Carl Ware is the head of the Division of Molecular Immunology at the La Jolla Institute for Allergy and Immunology. Photo credit: LIAI.
“The new Health Sciences Research Institute has emerged from the outstanding groundwork laid by the dedicated efforts and leadership of UCR’s faculty and chancellor,” said Ware, a past member of the UCR faculty in the Biomedical Sciences program. “I share with UCR’s faculty a vision of the HSRI as a leading intellectual center for scientists to conduct research and education into the pathogenesis and treatment of human diseases.”

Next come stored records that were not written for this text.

(** Whether the text after an integer part continues a number: another
    digit, or the fraction or exponent of a float. *)
Definition continues_number (s : string) : bool :=
  match s with
  | EmptyString => false
  | String c _ =>
      is_digit c || Ascii.eqb c "." || Ascii.eqb c "e" || Ascii.eqb c "E"
  end.

(** An integer literal: an optional minus sign, then [0] or a digit string
    without a leading zero.  Floats are outside the model and rejected. *)
Definition parse_int (s : string) : option (Z * string) :=
  let '(neg, s1) :=
    match s with
    | String c s' => if Ascii.eqb c "-" then (true, s') else (false, s)
    | EmptyString => (false, s)
    end in
  let '(ds, r) := span_digits s1 in
  match ds with
  | EmptyString => None
  | String d ds' =>
      if Ascii.eqb d "0" && negb (String.eqb ds' "") then None
      else if continues_number r then None
      else
        match NilEmpty.uint_of_string ds with
        | Some u => Some (if neg then - Z.of_uint u else Z.of_uint u, r)
        | None => None
        end
  end.

Fixpoint strip_prefix (p s : string) : option string :=
  match p, s with
  | EmptyString, _ => Some s
  | String a p', String b s' => if Ascii.eqb a b then strip_prefix p' s' else None
  | String _ _, EmptyString => None
  end.

Definition keyword (p : string) (v : json) (s : string) : option (json * string) :=
  match strip_prefix p s with
  | Some r => Some (v, r)
  | None => None
  end.

(** Recursive descent, one unit of [fuel] per call.  [parse_value] expects
    its input to start at the value; [parse_items] and [parse_members]
    parse what follows an opening bracket of a non-empty container, through
    the closing bracket.  The float constants [NaN], [Infinity] and
    [-Infinity] are, like all floats, outside the model and rejected. *)
Fixpoint parse_value (fuel : nat) (s : string) {struct fuel}
  : option (json * string) :=
  match fuel with
  | O => None
  | S f =>
      match s with
      | EmptyString => None
      | String c s' =>
          if Ascii.eqb c dquote then
            match scan_string s' with
            | Some (str, r) => Some (JStr str, r)
            | None => None
            end
          else if Ascii.eqb c "[" then
            match skip_ws s' with
            | EmptyString => None
            | String c1 r1 as s1 =>
                if Ascii.eqb c1 "]" then Some (JArr [], r1)
                else
                  match parse_items f s1 with
                  | Some (l, r) => Some (JArr l, r)
                  | None => None
                  end
            end
          else if Ascii.eqb c "{" then
            match skip_ws s' with
            | EmptyString => None
            | String c1 r1 as s1 =>
                if Ascii.eqb c1 "}" then Some (JObj [], r1)
                else
                  match parse_members f s1 with
                  | Some (l, r) => Some (JObj (dict_of_pairs l), r)
                  | None => None
                  end
            end
          else if Ascii.eqb c "t" then keyword "rue" (JBool true) s'
          else if Ascii.eqb c "f" then keyword "alse" (JBool false) s'
          else if Ascii.eqb c "n" then keyword "ull" JNull s'
          else
            match parse_int s with
            | Some (z, r) => Some (JInt z, r)
            | None => None
            end
      end
  end

with parse_items (fuel : nat) (s : string) {struct fuel}
  : option (list json * string) :=
  match fuel with
  | O => None
  | S f =>
      match parse_value f s with
      | None => None
      | Some (v, r) =>
          match skip_ws r with
          | EmptyString => None
          | String c r' =>
              if Ascii.eqb c "," then
                match parse_items f (skip_ws r') with
                | Some (l, r'') => Some (v :: l, r'')
                | None => None
                end
              else if Ascii.eqb c "]" then Some ([v], r')
              else None
          end
      end
  end

with parse_members (fuel : nat) (s : string) {struct fuel}
  : option (list (string * json) * string) :=
  match fuel with
  | O => None
  | S f =>
      match s with
      | EmptyString => None
      | String c s' =>
          if Ascii.eqb c dquote then
            match scan_string s' with
            | None => None
            | Some (k, r) =>
                match skip_ws r with
                | EmptyString => None
                | String c1 r1 =>
                    if Ascii.eqb c1 ":" then
                      match parse_value f (skip_ws r1) with
                      | None => None
                      | Some (v, r2) =>
                          match skip_ws r2 with
                          | EmptyString => None
                          | String c2 r3 =>
                              if Ascii.eqb c2 "," then
                                match parse_members f (skip_ws r3) with
                                | Some (l, r4) => Some ((k, v) :: l, r4)
                                | None => None
                                end
                              else if Ascii.eqb c2 "}" then Some ([(k, v)], r3)
                              else None
                          end
                      end
                    else None
                end
            end
          else None
      end
  end.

In Ware’s vision, the HSRI will build upon the foundation of the research faculty, scientific facilities, and educational programs in place at UCR, including the UCR/UCLA Thomas Haider Program in Biomedical Sciences, the Bourns College of Engineering, and the College of Natural and Agriculture Sciences. “As a cornerstone of the intellectual architecture for UCR’s proposed School of Medicine, the HSRI will form the nexus that unites basic research in biomedicine with graduate and medical education, and as a center to promote health-related initiatives of regional and national importance,” Ware said.
Ware anticipates the HSRI to serve as the catalyst for converting the faculty’s discoveries into potential new medicines, and, together with faculty in the proposed School of Medicine and community physicians, becoming a clinical testing ground for these new discoveries, attracting investment from both the biopharmaceutical and bioengineering sectors. “Focusing on health problems that take advantage of unique opportunities and resources in the Inland Empire will help shape the HSRI’s research directions, and provide relevance for the community,” Ware said.
Ware served as a faculty member at UCR for 14 years and helped create several research and educational programs on campus. Since 1996, he has been leading the Division of Molecular Immunology at the La Jolla Institute for Allergy and Immunology, dedicated to fundamental immunology and applications to human disease, and has managed the growth and development of the research institute to an internationally recognized nexus of immunologic research.
The HSRI aims to strengthen and focus research and graduate education in the biomedical and health sciences on campus. It also aims to bring together researchers from all sectors of health research to help produce ground-breaking discoveries in biomedical/health research. The vision for the institute includes association with the proposed UCR medical school that would attract strong clinical researchers and offer unique graduate and professional programs in health.
The University of California, Riverside (www.ucr.edu) is a doctoral research university, a living laboratory for groundbreaking exploration of issues critical to Inland Southern California, the state and communities around the world. Reflecting California's diverse culture, UCR's enrollment has exceeded 21,000 students. The campus opened a medical school in 2013 and has reached the heart of the Coachella Valley by way of the UCR Palm Desert Center. The campus has an annual statewide economic impact of more than $1 billion.